Work required> Below is a listing. Write out exactly its lines between the one holding "cbn [fetch_or_mint_group_key negb]" and the one holding "destruct nonce as [nonce|].", inclusive.

Records>
+ + +

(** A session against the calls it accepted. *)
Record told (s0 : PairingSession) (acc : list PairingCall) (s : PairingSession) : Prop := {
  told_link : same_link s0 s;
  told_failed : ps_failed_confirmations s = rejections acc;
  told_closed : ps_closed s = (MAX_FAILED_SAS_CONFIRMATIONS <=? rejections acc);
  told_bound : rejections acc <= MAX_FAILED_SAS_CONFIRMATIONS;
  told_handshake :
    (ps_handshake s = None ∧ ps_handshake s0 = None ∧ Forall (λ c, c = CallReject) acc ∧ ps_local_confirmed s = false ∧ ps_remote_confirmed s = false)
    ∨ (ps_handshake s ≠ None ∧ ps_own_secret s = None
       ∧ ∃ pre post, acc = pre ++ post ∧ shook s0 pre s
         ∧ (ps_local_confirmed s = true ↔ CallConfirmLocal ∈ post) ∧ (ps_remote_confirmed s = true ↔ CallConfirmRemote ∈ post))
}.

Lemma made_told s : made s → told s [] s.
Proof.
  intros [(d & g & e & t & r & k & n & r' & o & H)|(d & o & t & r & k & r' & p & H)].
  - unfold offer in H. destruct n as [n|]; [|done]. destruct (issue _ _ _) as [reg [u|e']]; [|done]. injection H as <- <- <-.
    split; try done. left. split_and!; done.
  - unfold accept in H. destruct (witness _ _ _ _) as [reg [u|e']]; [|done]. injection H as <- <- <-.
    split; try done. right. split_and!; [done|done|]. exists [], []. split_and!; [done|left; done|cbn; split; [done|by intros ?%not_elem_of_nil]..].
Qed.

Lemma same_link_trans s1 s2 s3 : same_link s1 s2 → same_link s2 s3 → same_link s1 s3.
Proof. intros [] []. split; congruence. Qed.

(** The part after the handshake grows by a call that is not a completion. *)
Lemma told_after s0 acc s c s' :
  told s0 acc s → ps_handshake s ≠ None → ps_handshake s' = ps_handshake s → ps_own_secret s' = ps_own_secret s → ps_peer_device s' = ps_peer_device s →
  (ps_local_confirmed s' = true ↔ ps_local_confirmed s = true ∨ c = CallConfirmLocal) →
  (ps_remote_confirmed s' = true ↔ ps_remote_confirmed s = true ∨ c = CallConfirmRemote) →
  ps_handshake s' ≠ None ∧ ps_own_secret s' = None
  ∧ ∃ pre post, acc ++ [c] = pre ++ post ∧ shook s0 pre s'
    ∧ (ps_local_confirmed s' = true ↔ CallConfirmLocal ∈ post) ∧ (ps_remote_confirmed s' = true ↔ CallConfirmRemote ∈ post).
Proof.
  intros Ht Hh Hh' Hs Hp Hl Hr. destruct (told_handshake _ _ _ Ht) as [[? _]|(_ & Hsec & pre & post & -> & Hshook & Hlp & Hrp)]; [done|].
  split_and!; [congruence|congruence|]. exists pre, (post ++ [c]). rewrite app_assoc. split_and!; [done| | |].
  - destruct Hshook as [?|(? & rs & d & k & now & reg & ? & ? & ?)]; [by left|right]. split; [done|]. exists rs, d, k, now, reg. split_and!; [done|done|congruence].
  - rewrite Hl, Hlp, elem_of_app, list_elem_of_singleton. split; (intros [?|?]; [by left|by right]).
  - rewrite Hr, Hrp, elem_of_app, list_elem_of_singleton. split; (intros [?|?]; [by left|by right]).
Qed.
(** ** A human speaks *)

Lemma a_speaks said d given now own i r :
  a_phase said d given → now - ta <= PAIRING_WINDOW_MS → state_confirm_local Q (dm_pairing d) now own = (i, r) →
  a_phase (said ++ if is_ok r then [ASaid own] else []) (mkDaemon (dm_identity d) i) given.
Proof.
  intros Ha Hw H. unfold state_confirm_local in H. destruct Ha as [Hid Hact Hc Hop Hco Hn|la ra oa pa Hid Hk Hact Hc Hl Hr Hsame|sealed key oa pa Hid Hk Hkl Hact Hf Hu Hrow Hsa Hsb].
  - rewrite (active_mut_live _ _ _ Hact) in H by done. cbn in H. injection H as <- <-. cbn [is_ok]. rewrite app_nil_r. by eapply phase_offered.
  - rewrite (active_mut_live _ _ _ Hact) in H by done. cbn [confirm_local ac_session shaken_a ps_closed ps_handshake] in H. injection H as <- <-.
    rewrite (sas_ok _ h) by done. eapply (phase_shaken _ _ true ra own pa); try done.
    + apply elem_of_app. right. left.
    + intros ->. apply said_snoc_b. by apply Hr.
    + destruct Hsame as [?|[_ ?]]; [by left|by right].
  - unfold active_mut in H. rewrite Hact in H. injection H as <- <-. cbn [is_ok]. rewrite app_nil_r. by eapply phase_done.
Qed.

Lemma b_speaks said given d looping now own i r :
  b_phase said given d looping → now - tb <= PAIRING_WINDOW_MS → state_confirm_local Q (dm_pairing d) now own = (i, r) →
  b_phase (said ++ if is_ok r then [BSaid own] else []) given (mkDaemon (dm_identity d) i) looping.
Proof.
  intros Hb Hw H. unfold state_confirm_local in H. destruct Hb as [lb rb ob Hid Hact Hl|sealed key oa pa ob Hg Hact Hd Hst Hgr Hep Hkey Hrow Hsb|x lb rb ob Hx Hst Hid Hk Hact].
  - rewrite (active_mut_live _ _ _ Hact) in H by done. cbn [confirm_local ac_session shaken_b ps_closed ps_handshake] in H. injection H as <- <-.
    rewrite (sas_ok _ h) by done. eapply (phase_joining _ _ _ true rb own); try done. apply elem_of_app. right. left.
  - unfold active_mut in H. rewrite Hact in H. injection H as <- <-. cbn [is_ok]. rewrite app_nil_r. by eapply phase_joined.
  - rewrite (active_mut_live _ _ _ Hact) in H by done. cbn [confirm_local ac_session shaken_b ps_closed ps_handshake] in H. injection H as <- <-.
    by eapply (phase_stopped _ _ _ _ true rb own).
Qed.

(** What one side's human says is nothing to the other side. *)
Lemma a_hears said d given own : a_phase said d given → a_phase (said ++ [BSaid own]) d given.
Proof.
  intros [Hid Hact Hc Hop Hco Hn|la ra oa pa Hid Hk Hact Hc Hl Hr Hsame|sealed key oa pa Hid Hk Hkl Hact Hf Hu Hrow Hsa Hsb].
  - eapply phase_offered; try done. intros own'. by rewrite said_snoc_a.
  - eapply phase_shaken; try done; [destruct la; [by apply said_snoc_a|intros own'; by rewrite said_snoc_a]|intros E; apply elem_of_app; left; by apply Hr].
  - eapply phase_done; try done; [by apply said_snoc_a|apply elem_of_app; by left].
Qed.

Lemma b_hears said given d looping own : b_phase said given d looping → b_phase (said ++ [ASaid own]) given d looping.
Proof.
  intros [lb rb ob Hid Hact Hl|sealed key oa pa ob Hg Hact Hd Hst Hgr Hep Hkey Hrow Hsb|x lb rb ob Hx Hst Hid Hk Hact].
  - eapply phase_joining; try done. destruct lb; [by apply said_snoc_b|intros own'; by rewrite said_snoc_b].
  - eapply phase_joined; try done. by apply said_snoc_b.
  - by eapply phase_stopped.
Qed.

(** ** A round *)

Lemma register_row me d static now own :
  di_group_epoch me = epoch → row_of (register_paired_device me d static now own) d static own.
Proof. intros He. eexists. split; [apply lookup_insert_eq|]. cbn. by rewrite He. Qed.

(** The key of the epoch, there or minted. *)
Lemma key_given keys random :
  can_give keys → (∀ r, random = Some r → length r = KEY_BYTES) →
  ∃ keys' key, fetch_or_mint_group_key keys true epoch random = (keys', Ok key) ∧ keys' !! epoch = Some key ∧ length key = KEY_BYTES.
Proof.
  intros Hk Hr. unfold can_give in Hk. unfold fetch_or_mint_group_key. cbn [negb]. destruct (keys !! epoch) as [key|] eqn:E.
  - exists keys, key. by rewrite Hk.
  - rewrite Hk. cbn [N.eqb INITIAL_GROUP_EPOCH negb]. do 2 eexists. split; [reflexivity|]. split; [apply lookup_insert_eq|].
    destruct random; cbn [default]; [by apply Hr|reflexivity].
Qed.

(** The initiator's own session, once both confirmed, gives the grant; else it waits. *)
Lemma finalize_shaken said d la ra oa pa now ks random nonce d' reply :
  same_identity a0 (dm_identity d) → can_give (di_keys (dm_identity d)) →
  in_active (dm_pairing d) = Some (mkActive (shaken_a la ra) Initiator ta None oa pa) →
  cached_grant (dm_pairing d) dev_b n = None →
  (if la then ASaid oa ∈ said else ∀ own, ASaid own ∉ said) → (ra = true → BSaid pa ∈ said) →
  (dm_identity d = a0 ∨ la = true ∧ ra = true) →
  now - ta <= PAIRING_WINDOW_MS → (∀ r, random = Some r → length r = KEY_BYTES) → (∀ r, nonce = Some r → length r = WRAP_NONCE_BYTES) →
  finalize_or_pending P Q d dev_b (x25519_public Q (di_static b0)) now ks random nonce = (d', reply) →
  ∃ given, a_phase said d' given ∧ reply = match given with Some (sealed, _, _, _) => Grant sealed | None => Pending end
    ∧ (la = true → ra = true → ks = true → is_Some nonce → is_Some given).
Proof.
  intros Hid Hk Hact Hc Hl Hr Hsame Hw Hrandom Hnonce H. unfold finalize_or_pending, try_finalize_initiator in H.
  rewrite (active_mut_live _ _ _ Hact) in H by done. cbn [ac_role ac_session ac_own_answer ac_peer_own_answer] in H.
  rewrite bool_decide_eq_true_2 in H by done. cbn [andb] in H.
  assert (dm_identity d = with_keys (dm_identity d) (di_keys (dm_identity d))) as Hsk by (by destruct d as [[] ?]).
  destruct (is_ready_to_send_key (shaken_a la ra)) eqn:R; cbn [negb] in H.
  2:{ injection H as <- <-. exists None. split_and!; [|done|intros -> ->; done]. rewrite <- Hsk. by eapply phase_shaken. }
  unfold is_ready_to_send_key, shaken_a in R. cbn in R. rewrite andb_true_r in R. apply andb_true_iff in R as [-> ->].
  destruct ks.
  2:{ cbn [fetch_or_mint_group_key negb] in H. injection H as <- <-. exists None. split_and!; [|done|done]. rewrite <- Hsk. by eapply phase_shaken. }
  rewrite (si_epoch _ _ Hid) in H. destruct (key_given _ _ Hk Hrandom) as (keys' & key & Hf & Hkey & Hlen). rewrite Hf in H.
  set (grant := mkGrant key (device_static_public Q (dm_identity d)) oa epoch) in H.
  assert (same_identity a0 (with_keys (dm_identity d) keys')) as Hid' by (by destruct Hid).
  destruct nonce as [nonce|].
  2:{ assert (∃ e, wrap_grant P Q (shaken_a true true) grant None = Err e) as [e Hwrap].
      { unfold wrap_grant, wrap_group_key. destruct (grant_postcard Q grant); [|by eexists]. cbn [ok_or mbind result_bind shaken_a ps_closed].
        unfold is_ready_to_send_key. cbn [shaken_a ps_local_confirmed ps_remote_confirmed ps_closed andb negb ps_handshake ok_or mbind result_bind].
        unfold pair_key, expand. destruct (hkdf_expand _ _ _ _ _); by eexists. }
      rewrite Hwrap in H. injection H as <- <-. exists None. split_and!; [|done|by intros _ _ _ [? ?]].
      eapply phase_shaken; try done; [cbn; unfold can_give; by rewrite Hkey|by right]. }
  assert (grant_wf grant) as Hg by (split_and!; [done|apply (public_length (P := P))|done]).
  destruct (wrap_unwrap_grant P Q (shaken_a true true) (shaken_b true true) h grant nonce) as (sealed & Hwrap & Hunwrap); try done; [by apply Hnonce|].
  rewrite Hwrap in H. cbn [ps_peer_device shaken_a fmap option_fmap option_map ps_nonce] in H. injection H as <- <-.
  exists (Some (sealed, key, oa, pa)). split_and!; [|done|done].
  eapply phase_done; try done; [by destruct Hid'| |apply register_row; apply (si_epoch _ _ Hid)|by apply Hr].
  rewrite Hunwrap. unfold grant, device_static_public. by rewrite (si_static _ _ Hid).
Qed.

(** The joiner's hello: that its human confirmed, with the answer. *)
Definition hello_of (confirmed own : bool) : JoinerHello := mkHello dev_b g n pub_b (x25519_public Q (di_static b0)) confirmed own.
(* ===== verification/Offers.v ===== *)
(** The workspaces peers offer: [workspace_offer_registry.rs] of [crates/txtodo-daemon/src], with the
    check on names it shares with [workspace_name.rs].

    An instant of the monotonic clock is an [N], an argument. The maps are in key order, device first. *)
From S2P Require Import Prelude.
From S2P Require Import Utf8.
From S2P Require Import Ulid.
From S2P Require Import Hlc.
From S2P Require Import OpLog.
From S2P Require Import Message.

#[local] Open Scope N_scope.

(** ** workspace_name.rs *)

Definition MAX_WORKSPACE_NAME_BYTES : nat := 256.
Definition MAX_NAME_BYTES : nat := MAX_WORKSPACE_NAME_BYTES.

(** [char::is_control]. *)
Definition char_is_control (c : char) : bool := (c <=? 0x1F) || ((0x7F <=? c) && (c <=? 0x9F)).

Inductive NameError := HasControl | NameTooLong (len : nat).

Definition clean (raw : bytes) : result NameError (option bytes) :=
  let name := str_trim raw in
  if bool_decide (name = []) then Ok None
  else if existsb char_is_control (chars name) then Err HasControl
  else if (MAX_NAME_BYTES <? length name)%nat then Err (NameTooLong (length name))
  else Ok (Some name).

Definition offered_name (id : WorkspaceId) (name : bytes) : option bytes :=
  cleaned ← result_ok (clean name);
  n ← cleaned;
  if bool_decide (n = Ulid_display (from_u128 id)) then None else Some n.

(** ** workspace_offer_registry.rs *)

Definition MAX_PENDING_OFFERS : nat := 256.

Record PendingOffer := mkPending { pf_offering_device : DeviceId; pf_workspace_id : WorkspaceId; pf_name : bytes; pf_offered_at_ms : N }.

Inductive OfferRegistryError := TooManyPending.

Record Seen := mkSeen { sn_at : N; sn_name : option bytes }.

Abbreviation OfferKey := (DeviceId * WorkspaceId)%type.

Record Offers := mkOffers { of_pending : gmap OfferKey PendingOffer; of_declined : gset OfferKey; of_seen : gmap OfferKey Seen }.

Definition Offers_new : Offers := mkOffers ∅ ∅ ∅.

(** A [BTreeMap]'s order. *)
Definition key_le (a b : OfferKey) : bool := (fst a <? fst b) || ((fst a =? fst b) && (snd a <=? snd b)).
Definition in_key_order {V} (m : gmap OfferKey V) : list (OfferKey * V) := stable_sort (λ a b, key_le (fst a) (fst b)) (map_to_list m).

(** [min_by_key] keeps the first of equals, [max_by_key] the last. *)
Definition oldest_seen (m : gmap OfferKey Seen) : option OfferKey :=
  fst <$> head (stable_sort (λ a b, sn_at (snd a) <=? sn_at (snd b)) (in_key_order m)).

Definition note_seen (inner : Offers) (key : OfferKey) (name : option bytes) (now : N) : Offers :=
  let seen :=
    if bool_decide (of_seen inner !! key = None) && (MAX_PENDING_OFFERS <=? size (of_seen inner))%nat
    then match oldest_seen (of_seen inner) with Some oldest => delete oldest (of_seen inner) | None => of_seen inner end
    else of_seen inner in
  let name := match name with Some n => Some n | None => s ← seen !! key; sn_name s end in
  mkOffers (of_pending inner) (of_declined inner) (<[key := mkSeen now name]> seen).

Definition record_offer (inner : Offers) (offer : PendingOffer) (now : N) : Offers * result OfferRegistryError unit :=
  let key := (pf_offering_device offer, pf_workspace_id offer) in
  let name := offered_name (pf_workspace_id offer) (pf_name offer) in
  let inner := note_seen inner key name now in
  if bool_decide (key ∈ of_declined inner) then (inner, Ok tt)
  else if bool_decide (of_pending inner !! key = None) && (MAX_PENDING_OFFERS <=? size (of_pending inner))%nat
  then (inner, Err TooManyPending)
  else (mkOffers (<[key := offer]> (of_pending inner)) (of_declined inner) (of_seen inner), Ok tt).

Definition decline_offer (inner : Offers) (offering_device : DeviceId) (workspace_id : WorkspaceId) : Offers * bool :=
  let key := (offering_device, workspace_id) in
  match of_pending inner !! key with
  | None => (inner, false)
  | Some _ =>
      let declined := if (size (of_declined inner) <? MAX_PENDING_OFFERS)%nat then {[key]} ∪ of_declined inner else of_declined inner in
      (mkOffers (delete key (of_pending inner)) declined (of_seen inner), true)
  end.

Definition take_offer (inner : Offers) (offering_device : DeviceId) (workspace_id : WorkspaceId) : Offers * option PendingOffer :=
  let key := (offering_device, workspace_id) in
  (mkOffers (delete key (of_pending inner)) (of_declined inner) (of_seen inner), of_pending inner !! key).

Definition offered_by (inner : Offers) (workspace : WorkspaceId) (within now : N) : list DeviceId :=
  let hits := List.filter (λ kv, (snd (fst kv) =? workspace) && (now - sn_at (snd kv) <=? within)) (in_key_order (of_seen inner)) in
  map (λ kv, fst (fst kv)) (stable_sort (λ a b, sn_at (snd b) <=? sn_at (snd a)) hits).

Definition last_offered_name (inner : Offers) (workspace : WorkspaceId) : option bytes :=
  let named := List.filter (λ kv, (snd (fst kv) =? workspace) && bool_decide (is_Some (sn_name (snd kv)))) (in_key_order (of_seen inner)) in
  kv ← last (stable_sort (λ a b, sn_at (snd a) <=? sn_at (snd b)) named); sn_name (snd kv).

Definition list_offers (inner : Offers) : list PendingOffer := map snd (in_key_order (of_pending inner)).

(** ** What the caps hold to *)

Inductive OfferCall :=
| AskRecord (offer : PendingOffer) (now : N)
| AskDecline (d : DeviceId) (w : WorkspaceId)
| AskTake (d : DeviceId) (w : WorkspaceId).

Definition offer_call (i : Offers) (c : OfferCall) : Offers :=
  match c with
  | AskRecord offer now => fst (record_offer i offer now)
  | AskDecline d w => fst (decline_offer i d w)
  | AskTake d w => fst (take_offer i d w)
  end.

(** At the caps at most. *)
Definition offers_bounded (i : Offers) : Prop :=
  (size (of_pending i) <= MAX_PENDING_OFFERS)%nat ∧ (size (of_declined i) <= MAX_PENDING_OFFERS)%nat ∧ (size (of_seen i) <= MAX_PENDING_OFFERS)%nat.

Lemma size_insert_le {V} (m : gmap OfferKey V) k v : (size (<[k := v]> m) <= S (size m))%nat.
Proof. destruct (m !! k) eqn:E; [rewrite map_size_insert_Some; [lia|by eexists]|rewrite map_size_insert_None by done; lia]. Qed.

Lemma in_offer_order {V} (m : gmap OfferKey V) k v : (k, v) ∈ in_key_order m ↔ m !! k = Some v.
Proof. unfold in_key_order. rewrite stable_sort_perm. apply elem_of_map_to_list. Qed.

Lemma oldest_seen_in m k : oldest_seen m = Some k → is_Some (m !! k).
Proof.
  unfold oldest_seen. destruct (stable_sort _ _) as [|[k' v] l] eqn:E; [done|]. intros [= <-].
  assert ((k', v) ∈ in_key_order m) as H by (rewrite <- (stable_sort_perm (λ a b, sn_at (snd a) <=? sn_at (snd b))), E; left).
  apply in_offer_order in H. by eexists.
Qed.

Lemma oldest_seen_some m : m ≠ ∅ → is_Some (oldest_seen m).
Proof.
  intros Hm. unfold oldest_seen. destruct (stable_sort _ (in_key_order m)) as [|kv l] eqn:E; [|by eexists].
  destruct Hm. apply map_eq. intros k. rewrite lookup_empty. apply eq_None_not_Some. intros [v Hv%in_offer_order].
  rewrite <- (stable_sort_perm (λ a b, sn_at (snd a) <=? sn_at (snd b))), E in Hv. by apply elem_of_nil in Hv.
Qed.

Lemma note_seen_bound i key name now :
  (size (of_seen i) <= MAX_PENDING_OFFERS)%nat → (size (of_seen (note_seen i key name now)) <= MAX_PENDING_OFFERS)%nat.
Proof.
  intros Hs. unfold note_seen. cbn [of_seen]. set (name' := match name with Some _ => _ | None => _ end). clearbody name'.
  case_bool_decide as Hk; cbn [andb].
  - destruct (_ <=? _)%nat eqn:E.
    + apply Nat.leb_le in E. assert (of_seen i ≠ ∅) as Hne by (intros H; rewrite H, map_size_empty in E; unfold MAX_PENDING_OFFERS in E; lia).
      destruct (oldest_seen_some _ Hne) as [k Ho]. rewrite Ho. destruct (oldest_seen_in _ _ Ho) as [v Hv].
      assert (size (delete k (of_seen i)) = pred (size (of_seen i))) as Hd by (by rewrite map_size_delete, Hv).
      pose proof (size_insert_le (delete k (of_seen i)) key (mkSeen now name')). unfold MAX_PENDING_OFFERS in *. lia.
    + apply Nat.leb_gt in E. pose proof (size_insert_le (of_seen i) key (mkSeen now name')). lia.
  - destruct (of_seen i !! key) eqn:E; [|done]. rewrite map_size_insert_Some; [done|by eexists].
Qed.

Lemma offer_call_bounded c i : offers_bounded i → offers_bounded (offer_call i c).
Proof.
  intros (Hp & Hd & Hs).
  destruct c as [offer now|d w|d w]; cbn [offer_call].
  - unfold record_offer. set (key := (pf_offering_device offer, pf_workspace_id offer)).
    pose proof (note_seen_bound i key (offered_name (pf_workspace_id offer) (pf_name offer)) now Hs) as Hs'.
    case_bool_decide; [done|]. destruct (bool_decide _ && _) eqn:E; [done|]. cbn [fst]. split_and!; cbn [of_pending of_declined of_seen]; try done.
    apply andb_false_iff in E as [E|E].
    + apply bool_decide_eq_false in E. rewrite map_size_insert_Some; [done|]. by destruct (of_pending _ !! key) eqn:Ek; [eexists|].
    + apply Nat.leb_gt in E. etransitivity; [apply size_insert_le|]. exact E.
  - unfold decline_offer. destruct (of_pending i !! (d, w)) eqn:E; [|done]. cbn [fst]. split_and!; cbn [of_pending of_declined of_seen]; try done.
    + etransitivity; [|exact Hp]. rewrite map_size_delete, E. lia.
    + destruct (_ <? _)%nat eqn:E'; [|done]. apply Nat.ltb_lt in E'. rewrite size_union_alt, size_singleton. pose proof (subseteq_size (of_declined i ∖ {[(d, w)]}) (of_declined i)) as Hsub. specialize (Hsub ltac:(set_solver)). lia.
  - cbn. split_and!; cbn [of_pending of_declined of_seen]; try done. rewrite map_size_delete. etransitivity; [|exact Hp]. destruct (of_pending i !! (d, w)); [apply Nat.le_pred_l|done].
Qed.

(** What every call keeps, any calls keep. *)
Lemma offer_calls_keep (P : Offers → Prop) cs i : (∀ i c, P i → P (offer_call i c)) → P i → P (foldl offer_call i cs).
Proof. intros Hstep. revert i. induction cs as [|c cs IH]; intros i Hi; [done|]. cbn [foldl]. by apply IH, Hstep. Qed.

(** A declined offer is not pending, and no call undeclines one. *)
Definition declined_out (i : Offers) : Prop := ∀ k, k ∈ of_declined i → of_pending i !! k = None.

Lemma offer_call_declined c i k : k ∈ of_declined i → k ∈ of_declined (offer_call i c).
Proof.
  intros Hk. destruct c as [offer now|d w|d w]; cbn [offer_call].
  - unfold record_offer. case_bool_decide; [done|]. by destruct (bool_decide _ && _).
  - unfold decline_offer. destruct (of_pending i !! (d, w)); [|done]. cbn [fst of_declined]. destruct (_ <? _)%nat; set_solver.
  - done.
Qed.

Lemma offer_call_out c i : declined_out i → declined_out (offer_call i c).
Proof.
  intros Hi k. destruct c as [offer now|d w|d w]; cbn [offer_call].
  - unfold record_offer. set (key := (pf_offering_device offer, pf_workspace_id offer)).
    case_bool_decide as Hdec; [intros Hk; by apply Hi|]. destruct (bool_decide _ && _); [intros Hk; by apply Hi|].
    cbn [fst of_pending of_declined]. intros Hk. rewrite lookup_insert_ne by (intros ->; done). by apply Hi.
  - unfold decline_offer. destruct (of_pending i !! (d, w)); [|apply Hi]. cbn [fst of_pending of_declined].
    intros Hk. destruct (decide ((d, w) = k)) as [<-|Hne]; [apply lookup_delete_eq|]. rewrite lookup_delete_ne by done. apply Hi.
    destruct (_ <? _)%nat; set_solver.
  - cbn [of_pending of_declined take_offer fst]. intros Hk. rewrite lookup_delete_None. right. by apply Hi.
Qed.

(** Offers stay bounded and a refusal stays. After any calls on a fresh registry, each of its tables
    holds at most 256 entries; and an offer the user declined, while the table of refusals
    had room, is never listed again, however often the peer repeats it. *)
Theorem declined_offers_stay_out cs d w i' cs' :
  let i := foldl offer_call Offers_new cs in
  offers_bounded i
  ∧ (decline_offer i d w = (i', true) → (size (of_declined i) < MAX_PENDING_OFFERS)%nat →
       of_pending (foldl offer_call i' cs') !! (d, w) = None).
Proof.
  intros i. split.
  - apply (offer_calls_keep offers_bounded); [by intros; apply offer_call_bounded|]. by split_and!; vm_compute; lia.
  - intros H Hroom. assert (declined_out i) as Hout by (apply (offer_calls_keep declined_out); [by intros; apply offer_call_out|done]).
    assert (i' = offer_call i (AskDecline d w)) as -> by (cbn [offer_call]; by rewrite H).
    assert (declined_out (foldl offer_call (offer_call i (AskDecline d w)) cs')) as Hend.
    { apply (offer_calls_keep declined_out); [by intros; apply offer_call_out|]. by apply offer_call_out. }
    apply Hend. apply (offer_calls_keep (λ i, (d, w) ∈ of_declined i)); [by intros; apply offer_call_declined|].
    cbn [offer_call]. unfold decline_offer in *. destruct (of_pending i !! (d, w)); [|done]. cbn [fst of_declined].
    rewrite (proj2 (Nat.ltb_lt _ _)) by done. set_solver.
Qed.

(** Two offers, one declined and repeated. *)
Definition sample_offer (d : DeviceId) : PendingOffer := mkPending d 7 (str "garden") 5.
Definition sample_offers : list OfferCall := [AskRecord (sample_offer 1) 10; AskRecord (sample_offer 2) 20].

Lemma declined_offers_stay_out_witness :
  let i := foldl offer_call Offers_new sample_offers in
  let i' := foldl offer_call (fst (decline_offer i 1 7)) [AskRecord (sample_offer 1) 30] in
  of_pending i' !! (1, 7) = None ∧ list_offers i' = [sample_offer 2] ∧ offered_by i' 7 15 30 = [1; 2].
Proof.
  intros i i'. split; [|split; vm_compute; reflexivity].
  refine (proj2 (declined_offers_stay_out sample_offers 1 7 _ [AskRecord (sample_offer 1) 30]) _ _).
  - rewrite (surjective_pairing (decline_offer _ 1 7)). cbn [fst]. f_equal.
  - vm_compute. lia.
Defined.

+ + +

Task answer>
  2:{ cbn [fetch_or_mint_group_key negb] in H. injection H as <- <-. exists None. split_and!; [|done|done]. rewrite <- Hsk. by eapply phase_shaken. }
  rewrite (si_epoch _ _ Hid) in H. destruct (key_given _ _ Hk Hrandom) as (keys' & key & Hf & Hkey & Hlen). rewrite Hf in H.
  set (grant := mkGrant key (device_static_public Q (dm_identity d)) oa epoch) in H.
  assert (same_identity a0 (with_keys (dm_identity d) keys')) as Hid' by (by destruct Hid).
  destruct nonce as [nonce|].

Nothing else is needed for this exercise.